(** However the kernel cuts the inbound stream into reads, a parser that keeps
    the laws of [NetParser] ends in the state it reaches on the whole stream at
    once, and the connection keeps exactly the bytes that parser asked more of. *)
Lemma poll_recv_stream (r : reader) (ds : list bytes) s' rest :
  settled r -> Forall (fun d => (length d <= buf_len)%nat) ds ->
  drained (pst r) (pending r ++ concat ds) = Some (s', rest) ->
  exists r', poll_recv r ((recvd <$> ds) ++ [recv_again]) = Some r' /\ pst r' = s'
    /\ (perr s' = false -> settled r' /\ pending r' = rest).
Proof.
  intros Hset Hds. revert r Hset. induction Hds as [|d ds Hlen Hds IH]; intros r Hset.
  { simpl. rewrite app_nil_r, (set_drained r Hset). intros [= <- <-].
    apply poll_recv_again. done. }
  destruct Hset as [He Hr Hd]. destruct (perr (pst r)) eqn:Ep.
  { rewrite drained_perr by done. intros [= <- <-]. exists r.
    rewrite poll_recv_err by (unfold get_is_err; rewrite Ep; apply orb_true_r).
    split_and!; [done | done | congruence]. }
  rewrite fmap_cons, <- app_comm_cons, poll_recv_data by (unfold get_is_err; rewrite He, Ep; done).
  destruct (pending_receive r d Hr Hlen) as [Hr1 Hp1]. cbn zeta in *.
  assert (pst (receive (extend r) d) = pst r /\ rerr (receive (extend r) d) = false) as [E1 E2]
    by (unfold receive, extend; destruct (_ <? _)%nat; done).
  remember (receive (extend r) d) as r1 eqn:Er1. cbn [concat]. rewrite app_assoc, <- Hp1, <- E1.
  destruct (drained (pst r1) (pending r1)) as [[s1 b1]|] eqn:Ed;
    [|intros E; rewrite (drained_undef _ _ _ Ed) in E; done].
  rewrite (drained_app _ _ _ _ _ Ed). intros Hfin. pose proof (drained_idem _ _ _ _ Ed) as Hidem.
  assert (length (pending r1) = rsz_ r1) as Hlp by (unfold pending; rewrite length_take; lia).
  unfold drained in Ed. rewrite Hlp in Ed.
  destruct (parse_loop_drain _ r1 0 s1 b1 E2 Hr1 Ed) as (r2 & -> & <- & Hgood). cbn [mbind option_bind].
  destruct (perr (pst r2)) eqn:Ep2.
  - rewrite drained_perr in Hfin by done. injection Hfin as <- <-. exists r2.
    rewrite poll_recv_err by (unfold get_is_err; rewrite Ep2; apply orb_true_r).
    split_and!; [done | done | congruence].
  - destruct (Hgood eq_refl) as (E3 & <- & E4). apply IH; [split|]; done.
Qed.

End receive.

(** ** The send queue as a byte stream *)

(** The queue holds the blocks [l], of which [pend] is still to be sent. *)
Record queue_repr (F : gset ptr) (m : pool) (q : send_queue) (l : list ptr) (pend : bytes)
  : Prop := {
  qr_path : path m (whd_ q) l None;
  qr_tl : wtl_ q = list.last l;
  qr_nodup : NoDup l;
  qr_pos : match l with
           | [] => wsz_ q = 0
           | x :: _ => exists b, blk m !! x = Some b /\ 0 <= wsz_ q <= size_ b
           end;
  qr_pend : drop (Z.to_nat (wsz_ q)) (data m l) = pend;
  qr_inv : inv m (set_of l ∪ F);
  qr_disj : set_of l ## F;
  qr_out : lp_ q = true -> ev_out q = get_is_send q }.
(* ===== verification/JsonWtr.v ===== *)
(** * JSON writer ([json_wtr] of [pc/net_socket.cpp])

    The writer keeps the open objects and arrays and whether a comma is due.
    The message is represented by its bytes, which [NetBuf] justifies.  Numbers
    and encoded keys are formatted in space obtained from [reserve], which is
    null for more than one block: such a call has no result. *)

From S2P Require Import Prelude Text Base64 Base58 NetBuf.

Inductive type_t := e_obj | e_arr.
#[export] Instance type_t_eq_dec : EqDecision type_t.
Proof. solve_decision. Defined.

Record json_wtr := mk_json_wtr { out : bytes; first_ : bool; st_ : list type_t }.

Definition new_json_wtr : json_wtr := mk_json_wtr [] true [].
Definition reset (_ : json_wtr) : json_wtr := mk_json_wtr [] true [].

Definition add (s : bytes) (w : json_wtr) : json_wtr := mk_json_wtr (out w ++ s) (first_ w) (st_ w).

Definition add_obj (w : json_wtr) : json_wtr := mk_json_wtr (out w ++ bs "{") true (e_obj :: st_ w).
Definition add_arr (w : json_wtr) : json_wtr := mk_json_wtr (out w ++ bs "[") true (e_arr :: st_ w).

(** [pop]; [st_.back()] of an empty vector has no result. *)
Definition pop (w : json_wtr) : option json_wtr :=
  match st_ w with
  | [] => None
  | t :: st =>
      Some (mk_json_wtr (out w ++ (if decide (t = e_obj) then bs "}" else bs "]")) false st)
  end.

Definition add_first (w : json_wtr) : json_wtr :=
  mk_json_wtr (out w ++ (if first_ w then [] else bs ",")) false (st_ w).

(** The text is not escaped. *)
Definition quote : bytes := [34].
Definition add_text (val : bytes) (w : json_wtr) : json_wtr := add (quote ++ val ++ quote) w.

Definition add_uint (ival : Z) (w : json_wtr) : json_wtr := add (uint_to_str ival) w.
Definition add_int (ival : Z) (w : json_wtr) : json_wtr := add (int_to_str ival) w.

Definition add_enc_base58 (val : bytes) (w : json_wtr) : option json_wtr :=
  let rsv_len := 2 * Z.of_nat (length val) in
  if buf_max <? rsv_len then None
  else Some (add (quote ++ enc_base58 val rsv_len ++ quote) w).
Definition add_enc_base64 (val : bytes) (w : json_wtr) : option json_wtr :=
  if buf_max <? enc_base64_len (Z.of_nat (length val)) then None
  else Some (add (quote ++ enc_base64 val ++ quote) w).

Definition add_key_only (key : bytes) (w : json_wtr) : json_wtr :=
  add (bs ":") (add_text key (add_first w)).

Definition add_key_str (key val : bytes) (w : json_wtr) := add_text val (add_key_only key w).
Definition add_key_int (key : bytes) (v : Z) (w : json_wtr) := add_int v (add_key_only key w).
Definition add_key_uint (key : bytes) (v : Z) (w : json_wtr) := add_uint v (add_key_only key w).
Definition add_key_null (key : bytes) (w : json_wtr) := add (bs "null") (add_key_only key w).
Definition add_key_true (key : bytes) (w : json_wtr) := add (bs "true") (add_key_only key w).
Definition add_key_false (key : bytes) (w : json_wtr) := add (bs "false") (add_key_only key w).
Definition add_key_verbatim (key val : bytes) (w : json_wtr) := add val (add_key_only key w).
Definition add_key_enc_base58 (key val : bytes) (w : json_wtr) :=
  add_enc_base58 val (add_key_only key w).
Definition add_type (t : type_t) (w : json_wtr) : json_wtr :=
  match t with e_obj => add_obj w | e_arr => add_arr w end.
Definition add_key_type (key : bytes) (t : type_t) (w : json_wtr) := add_type t (add_key_only key w).
Definition add_key_hash (key : bytes) (pk : bytes) (w : json_wtr) :=
  add_enc_base58 pk (add_key_only key w).

Definition add_val_str (val : bytes) (w : json_wtr) := add_text val (add_first w).
Definition add_val_uint (v : Z) (w : json_wtr) := add_uint v (add_first w).
Definition add_val_int (v : Z) (w : json_wtr) := add_int v (add_first w).
Definition add_val_type (t : type_t) (w : json_wtr) := add_type t (add_first w).
Definition add_val_enc_base58 (val : bytes) (w : json_wtr) := add_enc_base58 val (add_first w).
Definition add_val_enc_base64 (val : bytes) (w : json_wtr) := add_enc_base64 val (add_first w).

(** [add_val( const key_pair& )]: the bytes as an array of numbers. *)
Definition add_val_key_pair (kp : bytes) (w : json_wtr) : option json_wtr :=
  pop (foldl (fun w b => add_val_uint b w) (add_val_type e_arr w) kp).

(** ** Values

    What a caller writes with one of these calls, and the bytes it stands for. *)
Inductive json :=
  | j_str (s : bytes) | j_uint (n : Z) | j_int (n : Z) | j_null | j_true | j_false
  | j_arr (vs : list json) | j_obj (kvs : list (bytes * json)).

Definition comma (l : list bytes) : bytes :=
  match l with [] => [] | x :: l' => x ++ (l' ≫= fun y => bs "," ++ y) end.

Fixpoint text (v : json) : bytes :=
  match v with
  | j_str s => quote ++ s ++ quote
  | j_uint n => uint_to_str n
  | j_int n => int_to_str n
  | j_null => bs "null"
  | j_true => bs "true"
  | j_false => bs "false"
  | j_arr vs => bs "[" ++ comma (text <$> vs) ++ bs "]"
  | j_obj kvs => bs "{" ++ comma ((fun kv => quote ++ kv.1 ++ quote ++ bs ":" ++ text kv.2) <$> kvs)
                 ++ bs "}"
  end.

(** Writing a value with the calls of the class, after the comma or key. *)
Fixpoint write (v : json) (w : json_wtr) : option json_wtr :=
  match v with
  | j_str s => Some (add_text s w)
  | j_uint n => Some (add_uint n w)
  | j_int n => Some (add_int n w)
  | j_null => Some (add (bs "null") w)
  | j_true => Some (add (bs "true") w)
  | j_false => Some (add (bs "false") w)
  | j_arr vs =>
      w ← foldl (fun w v => w ← w; write v (add_first w)) (Some (add_arr w)) vs;
      pop w
  | j_obj kvs =>
      w ← foldl (fun w kv => w ← w; write kv.2 (add_key_only kv.1 w)) (Some (add_obj w)) kvs;
      pop w
  end.

(** Induction over values and their parts. *)
Section json_ind.
Context (P : json -> Prop).
Context (Hstr : forall s, P (j_str s)) (Huint : forall n, P (j_uint n)) (Hint : forall n, P (j_int n)).
Context (Hnull : P j_null) (Htrue : P j_true) (Hfalse : P j_false).
Context (Harr : forall vs, Forall P vs -> P (j_arr vs)).
Context (Hobj : forall kvs, Forall (fun kv => P kv.2) kvs -> P (j_obj kvs)).

Fixpoint json_ind' (v : json) : P v :=
  match v with
  | j_str s => Hstr s
  | j_uint n => Huint n
  | j_int n => Hint n
  | j_null => Hnull
  | j_true => Htrue
  | j_false => Hfalse
  | j_arr vs =>
      Harr vs ((fix go l : Forall P l :=
                  match l with [] => Forall_nil_2 P | x :: l' => Forall_cons_2 P x l' (json_ind' x) (go l') end) vs)
  | j_obj kvs =>
      Hobj kvs ((fix go l : Forall (fun kv => P kv.2) l :=
                   match l with
                   | [] => Forall_nil_2 _
                   | x :: l' => Forall_cons_2 _ x l' (json_ind' x.2) (go l')
                   end) kvs)
  end.
End json_ind.

Lemma add_out s w : add s w = mk_json_wtr (out w ++ s) (first_ w) (st_ w).
Proof. done. Qed.

Lemma comma_cons x l : comma (x :: l) = x ++ (l ≫= fun y => bs "," ++ y).
Proof. done. Qed.

Lemma write_elems {A} (f : A -> json_wtr -> option json_wtr) (g : A -> bytes) st (l : list A) :
  Forall (fun x => forall o fi, f x (mk_json_wtr o fi st)
            = Some (mk_json_wtr (o ++ (if fi then [] else bs ",") ++ g x) false st)) l ->
  forall o fi, foldl (fun w x => w ← w; f x w) (Some (mk_json_wtr o fi st)) l
  = Some (mk_json_wtr (o ++ (if fi then comma (g <$> l) else (g <$> l) ≫= fun y => bs "," ++ y))
            (match l with [] => fi | _ => false end) st).
Proof.
  induction 1 as [|x l Hx Hl IH]; intros o fi; [destruct fi; cbn; rewrite app_nil_r; done|].
  cbn [foldl mbind option_bind]. rewrite Hx, IH. f_equal. rewrite fmap_cons, comma_cons, bind_cons.
  f_equal; [|destruct l; done]. destruct fi; rewrite <- !app_assoc; done.
Qed.

Lemma write_out v w :
  exists fi, write v w = Some (mk_json_wtr (out w ++ text v) fi (st_ w))
    /\ (fi = first_ w \/ fi = false).
Proof.
  revert w; induction v as [| | | | | |vs IH|kvs IH] using json_ind'; intros w;
    try (eexists; split; [reflexivity | left; reflexivity]).
  - exists false. split; [|by right]. cbn [write]. unfold add_arr.
    rewrite (write_elems (fun v w => write v (add_first w)) text).
    + cbn [mbind option_bind]. unfold pop. cbn [st_ out]. rewrite decide_False by done.
      cbn [text]. rewrite <- !app_assoc. done.
    + eapply Forall_impl; [exact IH|]. cbn beta. intros v Hv o fi. unfold add_first. cbn [out first_ st_].
      destruct (Hv (mk_json_wtr (o ++ (if fi then [] else bs ",")) false (e_arr :: st_ w)))
        as (fi' & -> & Hfi). cbn [out first_ st_] in *. rewrite <- app_assoc. do 2 f_equal. tauto.
  - exists false. split; [|by right]. cbn [write]. unfold add_obj.
    rewrite (write_elems (fun kv w => write kv.2 (add_key_only kv.1 w))
               (fun kv => quote ++ kv.1 ++ quote ++ bs ":" ++ text kv.2)).
    + cbn [mbind option_bind]. unfold pop. cbn [st_ out]. rewrite decide_True by done. cbn [text].
      rewrite <- !app_assoc. done.
    + eapply Forall_impl; [exact IH|]. cbn beta. intros [k v] Hv o fi. cbn [fst snd] in *.
      unfold add_key_only, add_text, add_first, add. cbn [out first_ st_].
      match goal with |- write v ?w0 = _ => destruct (Hv w0) as (fi' & -> & Hfi) end.
      cbn [out first_ st_] in *. rewrite <- !app_assoc. do 2 f_equal. tauto.
Qed.

(** ** What the calls put in the message, piece by piece *)

Abbreviation sep fi := (if fi : bool then [] else bs ",").
Abbreviation opening t := (if decide (t = e_obj) then bs "{" else bs "[").
Abbreviation closing t := (if decide (t = e_obj) then bs "}" else bs "]").
Definition kv_text (kv : bytes * json) : bytes := (quote ++ kv.1 ++ quote) ++ bs ":" ++ text kv.2.

Lemma key_str_out k v o fi st :
  add_key_str k v (mk_json_wtr o fi st) = mk_json_wtr (o ++ sep fi ++ kv_text (k, j_str v)) false st.
Proof.
  unfold add_key_str, add_key_only, add_text, add_first, add, kv_text. cbn [out first_ st_ fst snd text].
  rewrite <- !app_assoc. reflexivity.
Qed.
Lemma key_uint_out k v o fi st :
  add_key_uint k v (mk_json_wtr o fi st) = mk_json_wtr (o ++ sep fi ++ kv_text (k, j_uint v)) false st.
Proof.
  unfold add_key_uint, add_key_only, add_text, add_uint, add_first, add, kv_text.
  cbn [out first_ st_ fst snd text]. rewrite <- !app_assoc. reflexivity.
Qed.
Lemma key_true_out k o fi st :
  add_key_true k (mk_json_wtr o fi st) = mk_json_wtr (o ++ sep fi ++ kv_text (k, j_true)) false st.
Proof.
  unfold add_key_true, add_key_only, add_text, add_first, add, kv_text.
  cbn [out first_ st_ fst snd text]. rewrite <- !app_assoc. reflexivity.
Qed.
Lemma key_type_out k t o fi st :
  add_key_type k t (mk_json_wtr o fi st)
  = mk_json_wtr (o ++ sep fi ++ (quote ++ k ++ quote) ++ bs ":" ++ opening t) true (t :: st).
Proof.
  unfold add_key_type, add_type, add_obj, add_arr, add_key_only, add_text, add_first, add.
  destruct t; cbn [out first_ st_ text];
    [rewrite decide_True by done | rewrite decide_False by done]; rewrite <- !app_assoc; reflexivity.
Qed.
Lemma val_type_out t o fi st :
  add_val_type t (mk_json_wtr o fi st) = mk_json_wtr (o ++ sep fi ++ opening t) true (t :: st).
Proof.
  unfold add_val_type, add_type, add_obj, add_arr, add_first.
  destruct t; cbn [out first_ st_];
    [rewrite decide_True by done | rewrite decide_False by done]; rewrite <- !app_assoc; reflexivity.
Qed.
Lemma pop_out o fi t st :
  pop (mk_json_wtr o fi (t :: st)) = Some (mk_json_wtr (o ++ closing t) false st).
Proof. reflexivity. Qed.

Lemma text_obj kvs : text (j_obj kvs) = bs "{" ++ comma (kv_text <$> kvs) ++ bs "}".
Proof.
  cbn [text]. do 3 f_equal. apply list_fmap_ext. intros _ [k v] _. unfold kv_text. cbn [fst snd].
  rewrite <- !app_assoc. reflexivity.
Qed.
Lemma text_arr vs : text (j_arr vs) = bs "[" ++ comma (text <$> vs) ++ bs "]".
Proof. reflexivity. Qed.
Lemma kv_text_obj k kvs : kv_text (k, j_obj kvs) = (quote ++ k ++ quote) ++ bs ":" ++ text (j_obj kvs).
Proof. reflexivity. Qed.
Lemma kv_text_arr k vs : kv_text (k, j_arr vs) = (quote ++ k ++ quote) ++ bs ":" ++ text (j_arr vs).
Proof. reflexivity. Qed.
Lemma comma_one x : comma [x] = x.
Proof. unfold comma. cbn [mbind list_bind]. apply app_nil_r. Qed.
Lemma comma_more x y l : comma (x :: y :: l) = x ++ bs "," ++ comma (y :: l).
Proof. unfold comma. rewrite bind_cons, <- app_assoc. done. Qed.

(** Calls as their output, and texts as sequences of pieces. *)
Ltac outs :=
  repeat first
  [ rewrite key_str_out | rewrite key_uint_out | rewrite key_true_out | rewrite key_type_out
  | rewrite val_type_out | rewrite pop_out
  | progress cbn [mbind option_bind] ].
Ltac pieces :=
  repeat first
  [ rewrite kv_text_obj | rewrite kv_text_arr | rewrite text_obj | rewrite text_arr
  | rewrite <- app_comm_cons | rewrite fmap_cons | rewrite fmap_nil | rewrite comma_more | rewrite comma_one
  | rewrite decide_True by reflexivity | rewrite decide_False by discriminate
  | rewrite app_nil_l | rewrite app_nil_r | rewrite <- app_assoc ]; try reflexivity.

(** The calls for a value, nested to any depth, put exactly its JSON text
    in the message — commas where they belong and every bracket closed — and
    leave the stack of open containers as it was. *)
Theorem write_text v w :
  exists fi, write v w = Some (mk_json_wtr (out w ++ text v) fi (st_ w))
    /\ (fi = first_ w \/ fi = false).
Proof. apply write_out. Qed.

● ● ●

→ **Assignment**
Copy only this part of the entries above: the line with "s => Hstr s", the line with "Lemma comma_cons x", and the lines between, all exactly as written.

→ **Solution for this problem**
  | j_str s => Hstr s
  | j_uint n => Huint n
  | j_int n => Hint n
  | j_null => Hnull
  | j_true => Htrue
  | j_false => Hfalse
  | j_arr vs =>
      Harr vs ((fix go l : Forall P l :=
                  match l with [] => Forall_nil_2 P | x :: l' => Forall_cons_2 P x l' (json_ind' x) (go l') end) vs)
  | j_obj kvs =>
      Hobj kvs ((fix go l : Forall (fun kv => P kv.2) l :=
                   match l with
                   | [] => Forall_nil_2 _
                   | x :: l' => Forall_cons_2 _ x l' (json_ind' x.2) (go l')
                   end) kvs)
  end.
End json_ind.

Lemma add_out s w : add s w = mk_json_wtr (out w ++ s) (first_ w) (st_ w).
Proof. done. Qed.

Lemma comma_cons x l : comma (x :: l) = x ++ (l ≫= fun y => bs "," ++ y).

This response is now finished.